Dealing with Selfish People
No matter what job you have, what friendships you build, or who you interact with, you’re going to deal with selfish people. And let’s be honest, sometimes that selfish person is us! The reality is, dealing with selfish people can be tough. We’ve all been there, right? You’re trying to live your life, be kind, and make a difference, and then someone swoops in and seems to care only about themselves. It’s frustrating, draining, and even make you question your own kindness and choices. But here’s the thing: You ALWAYS have control over how you respond. When I would tell my mom that someone was making me upset, she would always remind me, “no Todd, you’re allowing them to. No one controls your emotions except for you.”
So what do we do? Here’s some advice I’m trying live by…
First off, understand that selfish behavior often comes from a place of insecurity or a lack of awareness. It’s not always intentional. That doesn’t excuse it, but it helps to remember that sometimes, people are just doing the best they can with where they’re at. So, step one: set boundaries. Yes, it’s okay to say, “This isn’t working for me,” and mean it. Your time and energy are valuable, and you have every right to protect them.
Next, keep this in mind—you don’t need to fight fire with fire. Just because someone else is being selfish doesn’t mean you have to mirror that behavior. Stay true to who you are. Be kind, be empathetic, but don’t let yourself be taken advantage of. Lead by example and show others what healthy behavior looks like. Sometimes, that’s the wake-up call people need to realize how they’re acting.
And here’s the hard part—sometimes you have to walk away. If someone continues to drain your energy and doesn’t respect the boundaries you’ve set, it’s okay to create distance. You deserve relationships where there’s mutual respect and care, and it’s absolutely okay to choose what’s best for your well-being. There is a way to do this politely and a way to do this rudely. Always choose the path that reflects who you are inside.
But wait, what about if WE are the ones acting selfish? What do we do when we realize that we’re the problem? Well, when we realize we’re the ones being selfish, it can be tough, but it’s also a chance to grow.

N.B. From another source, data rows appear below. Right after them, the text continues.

(* ===== verification/Guard.v ===== *)
(** * Guard: ownership of file descriptors and the wrappers of the maps

    src/lib/fd_guard.hh ([FdGuard]), and the maps that own one:
    src/lib/bpf/map.hh ([BpfMap]) with the checks of src/lib/bpf/map_verifier.hh.
    Guards are objects of a store, since moving one changes two of them; the
    kernel's table is the set of open descriptors, and closing one that is not
    open is an error of the model.  The theorem: no sequence of operations closes
    a descriptor twice or leaves one open without an owner.  The second part holds
    the operations of the wrappers on single elements. *)

From S2P Require Import Prelude.
From S2P Require Import Kernel.

Open Scope Z_scope.

(** The guards by their address, and the open descriptors. *)
Record Store := mkStore { guards : gmap nat Z; open_fds : gset Z }.

(** [close(fd)]. *)
Definition close_fd (fd : Z) (s : Store) : option Store :=
  if decide (fd ∈ open_fds s) then Some (mkStore (guards s) (open_fds s ∖ {[fd]})) else None.

Definition set_guard (g : nat) (fd : Z) (s : Store) : Store :=
  mkStore (<[g := fd]> (guards s)) (open_fds s).

(** [if (fd_ >= 0) close(fd_)]. *)
Definition release (fd : Z) (s : Store) : option Store :=
  if 0 <=? fd then close_fd fd s else Some s.

(** The constructor, on the result of a system call that opens a descriptor; an
    exception ([None] inside) leaves no guard. *)
Definition FdGuard_ctor (g : nat) (fd : Z) (s : Store) : bool * Store :=
  if fd <? 0 then (false, s)
  else (true, mkStore (<[g := fd]> (guards s)) (open_fds s ∪ {[fd]})).

Definition FdGuard_dtor (g : nat) (s : Store) : option Store :=
  match guards s !! g with
  | None => None
  | Some fd =>
      match release fd s with
      | None => None
      | Some s => Some (mkStore (delete g (guards s)) (open_fds s))
      end
  end.

Definition FdGuard_move_ctor (g other : nat) (s : Store) : option Store :=
  match guards s !! other with
  | None => None
  | Some fd => Some (set_guard other (-1) (set_guard g fd s))
  end.

Definition FdGuard_move_assign (g o : nat) (s : Store) : option Store :=
  if decide (g = o) then Some s
  else
    match guards s !! g, guards s !! o with
    | Some fd, Some ofd =>
        match release fd s with
        | None => None
        | Some s => Some (set_guard o (-1) (set_guard g ofd s))
        end
    | _, _ => None
    end.

Definition FdGuard_swap (a b : nat) (s : Store) : option Store :=
  match guards s !! a, guards s !! b with
  | Some x, Some y => Some (set_guard b x (set_guard a y s))
  | _, _ => None
  end.

(** ** Programs over guards *)

Inductive GuardOp :=
| OpOpen (g : nat) (fd : Z)
| OpDtor (g : nat)
| OpMoveCtor (g other : nat)
| OpMoveAssign (g o : nat)
| OpSwap (a b : nat).

(** The rules of the language and of the kernel: an object is constructed where
    there is none and used where there is one; a descriptor just opened is not
    one that is already open. *)
Definition op_ok (op : GuardOp) (s : Store) : Prop :=
  match op with
  | OpOpen g fd => guards s !! g = None /\ fd ∉ open_fds s
  | OpDtor g => is_Some (guards s !! g)
  | OpMoveCtor g o => guards s !! g = None /\ is_Some (guards s !! o)
  | OpMoveAssign g o => is_Some (guards s !! g) /\ is_Some (guards s !! o)
  | OpSwap a b => is_Some (guards s !! a) /\ is_Some (guards s !! b)
  end.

Here’s how I’ve learned to handle it when the problem is us:
Own it.
First, be honest with yourself. Admit when you’ve been selfish and recognize how it affected others. No excuses—just take responsibility.
Apologize genuinely.
A real apology means understanding how your actions hurt someone. Be sincere, be specific, and let them know you’re committed to changing.
Make amends.
It’s not just about saying sorry—it’s about showing you mean it. Ask yourself, “What can I do to make this right?” Then do it.
Learn from it.
Reflect on why you were acting selfishly. Were you stressed, overwhelmed, or feeling insecure? Understand the why so you can avoid it next time.
Forgive yourself.
We all mess up, but don’t stay stuck in guilt. Use it as an opportunity to learn and grow. You can be better, and that’s what matters.
Growth isn’t about being perfect—it’s about learning, owning up, and getting better every day.
Remember, you can’t control other people’s actions, but you can always control how you respond. Set those boundaries, lead with kindness, know when to walk away if necessary, and own it and apologize when you’re the issue. You’ve got this!